DanielKeep-san, steballen-san,
Thank you for your educational comments!

I am one-month Rustacean, so it is still hard to understand what you are using in your code, but I really appreciate time that you spent for me.

Trying your codes, I wonder if my original statement “b = a.clone();” is serious cause.
Does it mean clone then copy?

I was happy that I found my problem, but it gave me false hope.
Variables using clone method are references in my real project…

I will study your codes step by step and I hope that my real project will improve.

Thank you!


#16

The real problem was the lack of black boxing. Basically, you have to trick the compilers into “forgetting” that the two arrays are filled with zeros. Otherwise, they’ll just optimize everything away (which gcc appears to be better at doing).


#17

re: amd suffering

Don’t worry, Zen is coming!


#18

Just a note: I got around to pulling out the compiled assembly for the copy functions:

The biggest difference I saw was that the Rust functions were calling memcpy, whereas the C ones weren’t. Note that this is without doing LTO (since I’m getting these from the respective compilers), but LTO would probably make analysing the functions in isolation difficult anyway.

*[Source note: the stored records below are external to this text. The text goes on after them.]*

(** * Association core of the deep-sort tracker

    A shallow embedding of [deep_sort/linear_assignment.py] and
    [deep_sort/tracker.py]: the thresholded matcher [min_cost_matching],
    the tiered [matching_cascade], the gating step [get_cost_matrix] and
    the per-frame orchestration [Tracker._match] / [Tracker.update]; and
    of the detection filter [filter_boxes] of [yolo/yolov4.py], which
    hands the detector's boxes to the tracker.

    Modelling conventions.
    - Python exceptions are values of [result]; those that the code can
      raise on its own are [IndexError], [ValueError] and [KeyError].
    - A floating-point number is the rational it denotes, of type [Q].
      Comparisons are exact; an arithmetic operation is the exact
      operation followed by rounding to nearest, ties to even, in the
      format of the source ([float64] for costs, [float32] for the
      detector's tensors).  Infinities and NaN are not modelled.
    - A 2-D [np.ndarray] is a list of rows.
    - An index subset is either a Python [list] or a 1-D [np.ndarray]; the
      two differ in their truth value, which the matcher tests.
    - The assignment solver ([scipy.optimize.linear_sum_assignment]), the
      Kalman filter, the appearance metric and the IOU cost are
      collaborators outside the two files: each is an interface (a class),
      and the parts of their contracts a theorem needs are hypotheses. *)

From Stdlib Require Import QArith Qround Qabs Qpower Qminmax Lqa.
From stdpp Require Import base option list gmap sets.

(** ** Exceptions and the error monad *)

Inductive exn := IndexError | ValueError | KeyError.

Inductive result (A : Type) : Type :=
| Ok (a : A)
| Raise (e : exn).
Arguments Ok {A} a.
Arguments Raise {A} e.

#[global] Instance result_ret : MRet result := λ A a, Ok a.
#[global] Instance result_bind : MBind result := λ A B f m,
  match m with
  | Ok a => f a
  | Raise e => Raise e
  end.

#[global] Instance result_fmap : FMap result := λ A B f m,
  match m with
  | Ok a => Ok (f a)
  | Raise e => Raise e
  end.

(** A [for] loop whose body may raise. *)
Fixpoint foldM {A S : Type} (body : S → A → result S) (s : S) (l : list A)
  : result S :=
  match l with
  | [] => Ok s
  | x :: l' => s' ← body s x; foldM body s' l'
  end.

(** [seq[i]] for a non-negative [i]: [IndexError] when out of range. *)
Definition index {A : Type} (l : list A) (i : nat) : result A :=
  match l !! i with
  | Some x => Ok x
  | None => Raise IndexError
  end.

(** [d[k]] on a dict: [KeyError] when the key is absent. *)
Definition dict_get {V : Type} (d : gmap nat V) (k : nat) : result V :=
  match d !! k with
  | Some x => Ok x
  | None => Raise KeyError
  end.

(** [[f(xs[i]) for i in ks]] *)
Fixpoint gather {A B : Type} (f : A → B) (xs : list A) (ks : list nat)
  : result (list B) :=
  match ks with
  | [] => Ok []
  | k :: ks' => x ← index xs k; r ← gather f xs ks'; Ok (f x :: r)
  end.

(** [[k for k in ks if p(xs[k])]] *)
Fixpoint select {A : Type} (p : A → bool) (xs : list A) (ks : list nat)
  : result (list nat) :=
  match ks with
  | [] => Ok []
  | k :: ks' =>
      x ← index xs k; r ← select p xs ks'; Ok (if p x then k :: r else r)
  end.

(** [range(n)] for a Python integer [n] *)
Definition range (n : Z) : list nat := seq 0 (Z.to_nat n).

(** [enumerate(seq)] *)
Definition enumerate {A : Type} (l : list A) : list (nat * A) :=
  zip (seq 0 (length l)) l.

(** ** Costs and cost matrices *)

Abbreviation Matrix := (list (list Q)).

#[global] Instance Q_inhabited : Inhabited Q := populate 0%Q.

(** [x > y] on costs. *)
Definition Qgtb (x y : Q) : bool :=
  match (x ?= y)%Q with
  | Gt => true
  | _ => false
  end.

(** [cost_matrix[row, col]] *)
Definition index2 (m : Matrix) (row col : nat) : result Q :=
  r ← index m row; index r col.

(** [cost_matrix.shape == (R, C)] *)
Definition shape (m : Matrix) (R C : nat) : Prop :=
  length m = R ∧ Forall (λ r, length r = C) m.

(** Total reading of an entry, for stating properties of in-range
    entries. *)
Definition entry (m : Matrix) (row col : nat) : Q :=
  (m !!! row) !!! col.

(** ** Floating-point rounding *)

(** The integer nearest to [q], the even one of two that are equally
    near. *)
Definition round_half_even (q : Q) : Z :=
  let f := Qfloor q in
  match (q - inject_Z f ?= 1 # 2)%Q with
  | Lt => f
  | Gt => (f + 1)%Z
  | Eq => if Z.even f then f else (f + 1)%Z
  end.

(** The exponent [e] with [2^e <= |q| < 2^(e+1)], for [q] other than 0. *)
Definition binade (q : Q) : Z :=
  let a := Qabs q in
  let e := (Z.log2 (Qnum a) - Z.log2 (Z.pos (Qden a)))%Z in
  if Qle_bool (2 ^ e) a then e else (e - 1)%Z.

(** The exponent of the unit in the last place of [q], in a binary format
    with [prec] bits of precision whose smallest positive number is
    [2^emin]. *)
Definition ulp_exponent (prec emin : Z) (q : Q) : Z :=
  Z.max (binade q - (prec - 1)) emin.

(** IEEE 754 rounding to nearest, ties to even: the multiple of the unit
    in the last place nearest to [q].  Overflow is not modelled. *)
Definition round_float (prec emin : Z) (q : Q) : Q :=
  if Qeq_bool q 0 then 0%Q
  else
    let ulp := (2 ^ ulp_exponent prec emin q)%Q in
    Qred (inject_Z (round_half_even (q / ulp)) * ulp).

Definition float64 : Q → Q := round_float 53 (-1074).
Definition float32 : Q → Q := round_float 24 (-149).

(** ** Index subsets *)

Inductive IndexSeq :=
| PyList (l : list nat)
| NdArray (l : list nat).

Definition items (s : IndexSeq) : list nat :=
  match s with
  | PyList l => l
  | NdArray l => l
  end.

(** [bool(s)]: a list is true when non-empty; a one-element array has the
    truth value of its element, a longer array has none ([ValueError]),
    and the empty array is false (NumPy warns that this is deprecated). *)
Definition truth (s : IndexSeq) : result bool :=
  match s with
  | PyList l => Ok (negb (bool_decide (l = [])))
  | NdArray [] => Ok false
  | NdArray [x] => Ok (negb (bool_decide (x = 0)))
  | NdArray (_ :: _ :: _) => Raise ValueError
  end.

(** [np.arange(n)] *)
Definition arange (n : nat) : IndexSeq := NdArray (seq 0 n).

(** [l + s] for a list [l]: the concatenation when [s] is a list; when
    [s] is an array, NumPy's elementwise sum, which broadcasts a single
    element and raises [ValueError] on other unequal lengths. *)
Definition list_add (l : list nat) (s : IndexSeq) : result IndexSeq :=
  match s with
  | PyList l' => Ok (PyList (l ++ l'))
  | NdArray a =>
      if bool_decide (length l = length a) then
        Ok (NdArray (zip_with Nat.add l a))
      else if bool_decide (length l = 1) then
        Ok (NdArray ((λ y, l !!! 0 + y) <$> a))
      else if bool_decide (length a = 1) then
        Ok (NdArray ((λ x, x + a !!! 0) <$> l))
      else Raise ValueError
  end.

I can’t really speculate on why they’re different.


#19

It looks like LLVM is having trouble optimizing the branch condition for copy_struct_many_rust. I think there’s a bug filed somewhere about that, but I can’t seem to find it (IIRC explicitly slicing the operands so they’re the same length improves code generation a bit).

In terms of generating memcpy versus rep movs, that’s controlled by a threshold in LLVM, which is apparently much smaller in LLVM than it is in gcc; see https://github.com/llvm-mirror/llvm/blob/a026cdc11a64e7c87b44d09a53c72fdf9e2163ea/lib/Target/X86/X86Subtarget.cpp#L294 . It’s possible the threshold should be tweaked; IIRC rep movs has gotten faster on recent processors.